When you're a wheelchair-bound criminal sentenced to prison for almost four decades, and you won't get out until you're 69 years old, an additional six month sentence for assault doesn't mean much.

Notorious gangster Yip Kai-foon became legendary in 1989 for an infamous escape that embarrassed those in charge of Stanley Prison. During year four of an 18-year bid for firearms offences, Yip faked appendicitis to be taken to the hospital, and after conning the guards into removing his handcuffs so he could use the washroom, promptly broke a glass bottle, threatened the guards to create an opening, ran outside and then jumped into a private vehicle, holding the bottle against a boy's neck while forcing the father to take him to Aberdeen. After stealing the man's clothes, Yip boarded a bus and disappeared.

He showed up a short time later with a small gang armed to the teeth and began knocking over jewelry stores. During getaways Yip would fire an AK-47 into the air for effect. Hong Kongers nicknamed him the "King of Thieves". After a series of high-profile robberies, in 1996 Yip got caught in a gun battle with police, during which he was shot three times and which paralyzed him for life.

In 1997 he was convicted of several crimes including escape from custody, arms and ammunition possession, resisting arrest with a firearm, and explosives possession with intent. A 30-year sentence was tacked onto the original 18-year sentence he began serving in 1985, but that was reduced on appeal to 36 years.

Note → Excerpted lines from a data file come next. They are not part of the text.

(** [int(s)] for text made of decimal digits after optional blanks, which
    is all a group of the format can hold. *)
Definition int (s : string) : result Z :=
  match lstrip s with
  | EmptyString => Raise (ValueError "invalid literal for int() with base 10")
  | t =>
      match digits_value 0 t with
      | Some n => Ok n
      | None => Raise (ValueError "invalid literal for int() with base 10")
      end
  end.

Definition strptime (data_string : string) : result Calendar.date :=
  match found data_string with
  | None => Raise (ValueError "time data does not match format '%d.%m.%Y'")
  | Some (d, m, y, rest) =>
      if negb (String.eqb rest "") then
        Raise (ValueError ("unconverted data remains: " ++ rest))
      else
        year <-? int y ;;
        month <-? int m ;;
        day <-? int d ;;
        Calendar.date_new year month day
  end.

End Strptime.

Module Birthday.

Definition invalid_date : exn :=
  ValueError "Invalid date format. Use DD.MM.YYYY".

(** [Birthday.validate]: only [ValueError] is caught. *)
Definition validate (v : string) : result bool :=
  match Strptime.strptime v with
  | Ok _ => Ok true
  | Raise (ValueError _) => Ok false
  | Raise e => Raise e
  end.

(** [Birthday.__init__] *)
Definition init (v : string) : result Field :=
  ok <-? validate v ;;
  if negb ok then Raise invalid_date else FieldM.init v.

End Birthday.

(** ** [strptime] on texts of any characters

    Above, a text is made of characters below U+0100.  Here it is a list of
    code points, so that the regular expression and [int] meet the decimal
    digits of every script, as they do in the program: [Birthday] takes
    ['01.06.' followed by U+0662 U+0660 U+0662 U+0660] for 1 June 2020.  What a code point
    below U+0100 is, the definitions say themselves; for the others two
    tables of the Unicode database are taken as given: the decimal value of
    a code point, if it is a decimal digit, and whether it is white space. *)

Module Wide.
(** * HeyGen MCP server: a shallow embedding of [src/index.ts]

    The server is a protocol adapter: a static catalog of tools, a
    dispatcher that turns one tool invocation into one outbound HTTP
    request, and a transport adapter ([makeRequest]) that builds the
    request, calls [fetch] and raises on a non-success status.

    Conventions of the embedding.
    - A JavaScript string is the sequence of its UTF-8 bytes ([string]).
    - A JavaScript number is an integer ([Z]) where the code computes
      with it or a statement is about an integer; [Number_toString] prints
      it in decimal, which is what [Number.prototype.toString] does for
      the integers a number holds exactly, those up to 2^53 - 1 in
      magnitude.
    - [undefined] is a value of its own ([VUndefined]) where the source
      handles values of type [any], and [None] where the source declares a
      typed optional ([contentType?: string], [limit?: number], ...).
    - The outside world (file system, network) is a pair of functions the
      code calls; every call is also recorded in a trace of events, so that
      what a handler did can be stated.
    - A tool invocation is modelled twice. [CallToolRequest] is an
      invocation with an argument object whose properties are absent or
      hold a value of the type the handler's casts declare, numbers being
      integers. [Wire.request] is any invocation the protocol lets
      through: the argument object may be missing, a property may hold
      [null], and a number may be any number. The first is the second
      restricted ([typed_invocations_agree]). *)

From Stdlib Require Import ZArith Ascii String DecimalString.
From Stdlib.Strings Require Import Byte.
From stdpp Require Import base option list gmap strings.

Set Warnings "-register-all,-clear-no-such-hyp".

Local Open Scope string_scope.
Local Open Scope Z_scope.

Since then Yip had been mostly quiet, until he tried to stab a prison officer in the neck with a ballpoint pen during treatment of a wound in 2009, again at a hospital. Yip has complained of mistreatment by guards; perhaps this was his way of demonstrating his frustrations.

So what if he gets a little extra time, it's not as though he'll return to robbing jewelry stores when he's released.